## EXERCISE MATERIAL
━━━━

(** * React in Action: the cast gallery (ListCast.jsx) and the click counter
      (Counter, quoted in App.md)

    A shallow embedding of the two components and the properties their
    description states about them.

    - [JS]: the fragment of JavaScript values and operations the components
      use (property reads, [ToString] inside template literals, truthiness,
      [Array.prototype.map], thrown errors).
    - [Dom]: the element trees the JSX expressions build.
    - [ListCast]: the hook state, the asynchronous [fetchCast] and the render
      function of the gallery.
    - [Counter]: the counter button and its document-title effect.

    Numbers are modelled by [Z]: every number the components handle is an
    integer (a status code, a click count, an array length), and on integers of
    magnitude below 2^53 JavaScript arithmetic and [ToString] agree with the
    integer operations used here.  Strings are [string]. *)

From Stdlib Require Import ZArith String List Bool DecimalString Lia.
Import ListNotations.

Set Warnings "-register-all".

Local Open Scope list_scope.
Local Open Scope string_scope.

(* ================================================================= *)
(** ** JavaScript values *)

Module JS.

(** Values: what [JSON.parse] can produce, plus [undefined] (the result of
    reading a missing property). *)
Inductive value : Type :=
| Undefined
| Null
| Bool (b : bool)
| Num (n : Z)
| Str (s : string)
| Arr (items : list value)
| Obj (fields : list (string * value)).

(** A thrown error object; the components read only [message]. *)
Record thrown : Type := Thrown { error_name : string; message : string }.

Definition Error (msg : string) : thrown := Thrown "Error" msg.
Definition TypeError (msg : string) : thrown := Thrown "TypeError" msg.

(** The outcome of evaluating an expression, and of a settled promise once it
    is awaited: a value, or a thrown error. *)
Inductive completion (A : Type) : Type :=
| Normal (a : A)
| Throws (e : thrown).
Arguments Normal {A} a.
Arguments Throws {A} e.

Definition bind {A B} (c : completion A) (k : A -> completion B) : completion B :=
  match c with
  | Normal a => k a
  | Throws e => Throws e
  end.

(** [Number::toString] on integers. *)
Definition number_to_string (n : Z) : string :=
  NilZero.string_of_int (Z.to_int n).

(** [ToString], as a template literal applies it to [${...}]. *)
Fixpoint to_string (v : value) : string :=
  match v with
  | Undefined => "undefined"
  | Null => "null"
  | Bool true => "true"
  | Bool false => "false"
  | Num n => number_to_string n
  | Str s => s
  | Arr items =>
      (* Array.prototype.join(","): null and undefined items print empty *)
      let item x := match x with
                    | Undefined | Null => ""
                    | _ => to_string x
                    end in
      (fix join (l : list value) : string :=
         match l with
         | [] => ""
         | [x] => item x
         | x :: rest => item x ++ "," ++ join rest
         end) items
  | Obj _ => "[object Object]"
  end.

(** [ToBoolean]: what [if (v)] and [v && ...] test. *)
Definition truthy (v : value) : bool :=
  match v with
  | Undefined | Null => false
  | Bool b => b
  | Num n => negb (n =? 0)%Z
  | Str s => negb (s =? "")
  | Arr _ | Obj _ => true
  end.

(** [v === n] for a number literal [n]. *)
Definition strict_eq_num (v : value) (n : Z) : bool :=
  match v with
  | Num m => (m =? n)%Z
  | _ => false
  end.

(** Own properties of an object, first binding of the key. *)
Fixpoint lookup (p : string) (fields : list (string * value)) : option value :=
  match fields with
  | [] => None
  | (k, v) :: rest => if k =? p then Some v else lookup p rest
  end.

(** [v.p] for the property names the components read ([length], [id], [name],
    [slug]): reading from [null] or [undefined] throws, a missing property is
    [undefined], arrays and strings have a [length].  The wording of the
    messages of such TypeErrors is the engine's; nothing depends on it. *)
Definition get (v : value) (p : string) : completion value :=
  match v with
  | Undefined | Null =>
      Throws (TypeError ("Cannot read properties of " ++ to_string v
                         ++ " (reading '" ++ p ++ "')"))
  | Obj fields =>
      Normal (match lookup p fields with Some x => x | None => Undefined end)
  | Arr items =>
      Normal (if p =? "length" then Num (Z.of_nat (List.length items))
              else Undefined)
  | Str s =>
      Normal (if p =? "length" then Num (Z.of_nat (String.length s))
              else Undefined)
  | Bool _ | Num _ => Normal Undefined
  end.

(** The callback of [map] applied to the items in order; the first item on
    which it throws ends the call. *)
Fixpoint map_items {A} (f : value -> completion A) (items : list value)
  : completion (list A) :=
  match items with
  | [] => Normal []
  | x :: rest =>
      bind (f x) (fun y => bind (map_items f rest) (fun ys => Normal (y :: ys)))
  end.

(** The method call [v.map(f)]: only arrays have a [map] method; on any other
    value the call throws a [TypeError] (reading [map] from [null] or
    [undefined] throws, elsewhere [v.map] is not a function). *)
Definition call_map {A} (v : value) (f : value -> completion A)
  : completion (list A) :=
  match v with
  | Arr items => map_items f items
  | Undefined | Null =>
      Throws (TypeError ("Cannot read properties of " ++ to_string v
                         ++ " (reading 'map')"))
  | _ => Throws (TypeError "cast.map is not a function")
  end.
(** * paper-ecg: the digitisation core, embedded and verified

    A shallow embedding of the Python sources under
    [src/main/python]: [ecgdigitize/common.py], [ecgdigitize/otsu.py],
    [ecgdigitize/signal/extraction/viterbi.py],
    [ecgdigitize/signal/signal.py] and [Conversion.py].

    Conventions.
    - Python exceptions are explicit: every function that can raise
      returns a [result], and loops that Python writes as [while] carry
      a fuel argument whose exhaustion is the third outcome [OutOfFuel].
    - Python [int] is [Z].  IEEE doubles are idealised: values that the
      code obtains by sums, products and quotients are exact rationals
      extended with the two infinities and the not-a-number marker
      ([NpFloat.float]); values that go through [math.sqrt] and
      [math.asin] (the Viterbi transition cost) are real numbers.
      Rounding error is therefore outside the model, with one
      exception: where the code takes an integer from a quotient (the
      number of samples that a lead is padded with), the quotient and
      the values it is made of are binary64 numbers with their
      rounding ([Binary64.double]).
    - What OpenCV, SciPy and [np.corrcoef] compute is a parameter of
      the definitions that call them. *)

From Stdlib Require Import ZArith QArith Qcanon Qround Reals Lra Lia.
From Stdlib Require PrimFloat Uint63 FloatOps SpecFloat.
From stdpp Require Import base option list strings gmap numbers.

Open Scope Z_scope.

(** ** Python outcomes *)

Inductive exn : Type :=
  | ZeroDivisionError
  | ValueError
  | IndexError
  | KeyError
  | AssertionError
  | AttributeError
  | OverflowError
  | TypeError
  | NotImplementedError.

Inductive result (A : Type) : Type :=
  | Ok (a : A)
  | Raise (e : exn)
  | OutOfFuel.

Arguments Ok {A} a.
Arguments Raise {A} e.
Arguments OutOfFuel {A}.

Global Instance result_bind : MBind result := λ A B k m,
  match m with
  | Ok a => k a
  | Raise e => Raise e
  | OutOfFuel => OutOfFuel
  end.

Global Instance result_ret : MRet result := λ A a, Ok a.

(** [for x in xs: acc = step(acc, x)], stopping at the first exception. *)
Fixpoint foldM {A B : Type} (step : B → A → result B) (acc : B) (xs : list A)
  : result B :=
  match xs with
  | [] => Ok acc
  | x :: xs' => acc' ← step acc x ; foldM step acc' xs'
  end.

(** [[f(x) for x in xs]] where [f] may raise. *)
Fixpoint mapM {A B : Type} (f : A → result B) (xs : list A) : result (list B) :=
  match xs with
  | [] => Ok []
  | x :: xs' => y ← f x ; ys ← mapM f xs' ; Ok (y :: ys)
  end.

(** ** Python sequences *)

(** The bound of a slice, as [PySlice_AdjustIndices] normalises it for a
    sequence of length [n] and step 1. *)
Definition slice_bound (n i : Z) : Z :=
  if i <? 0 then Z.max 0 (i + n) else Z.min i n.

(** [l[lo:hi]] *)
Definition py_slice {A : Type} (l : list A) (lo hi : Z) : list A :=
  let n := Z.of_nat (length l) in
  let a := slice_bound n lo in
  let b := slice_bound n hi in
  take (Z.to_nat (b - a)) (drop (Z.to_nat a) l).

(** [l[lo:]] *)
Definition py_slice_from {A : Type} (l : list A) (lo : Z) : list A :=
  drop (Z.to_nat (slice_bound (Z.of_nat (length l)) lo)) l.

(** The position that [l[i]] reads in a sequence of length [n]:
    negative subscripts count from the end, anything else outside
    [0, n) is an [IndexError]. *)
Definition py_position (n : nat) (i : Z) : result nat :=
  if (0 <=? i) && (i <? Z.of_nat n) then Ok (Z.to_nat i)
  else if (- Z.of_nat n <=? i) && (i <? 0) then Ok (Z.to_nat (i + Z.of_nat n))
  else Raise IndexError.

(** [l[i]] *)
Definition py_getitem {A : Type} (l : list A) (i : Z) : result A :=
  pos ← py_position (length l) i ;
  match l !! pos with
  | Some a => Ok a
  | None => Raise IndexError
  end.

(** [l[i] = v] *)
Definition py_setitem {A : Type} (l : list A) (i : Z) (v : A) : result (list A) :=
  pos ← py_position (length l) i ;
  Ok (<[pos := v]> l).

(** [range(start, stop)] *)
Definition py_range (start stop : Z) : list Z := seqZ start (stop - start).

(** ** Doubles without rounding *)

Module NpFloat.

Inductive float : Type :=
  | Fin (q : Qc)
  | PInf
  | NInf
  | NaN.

━━━━

## EXERCISE DESCRIPTION
Check each line of the records above for "arrays", and copy those that have it.

## SOLUTION TO THE PROBLEM
    [undefined], arrays and strings have a [length].  The wording of the
(** The method call [v.map(f)]: only arrays have a [map] method; on any other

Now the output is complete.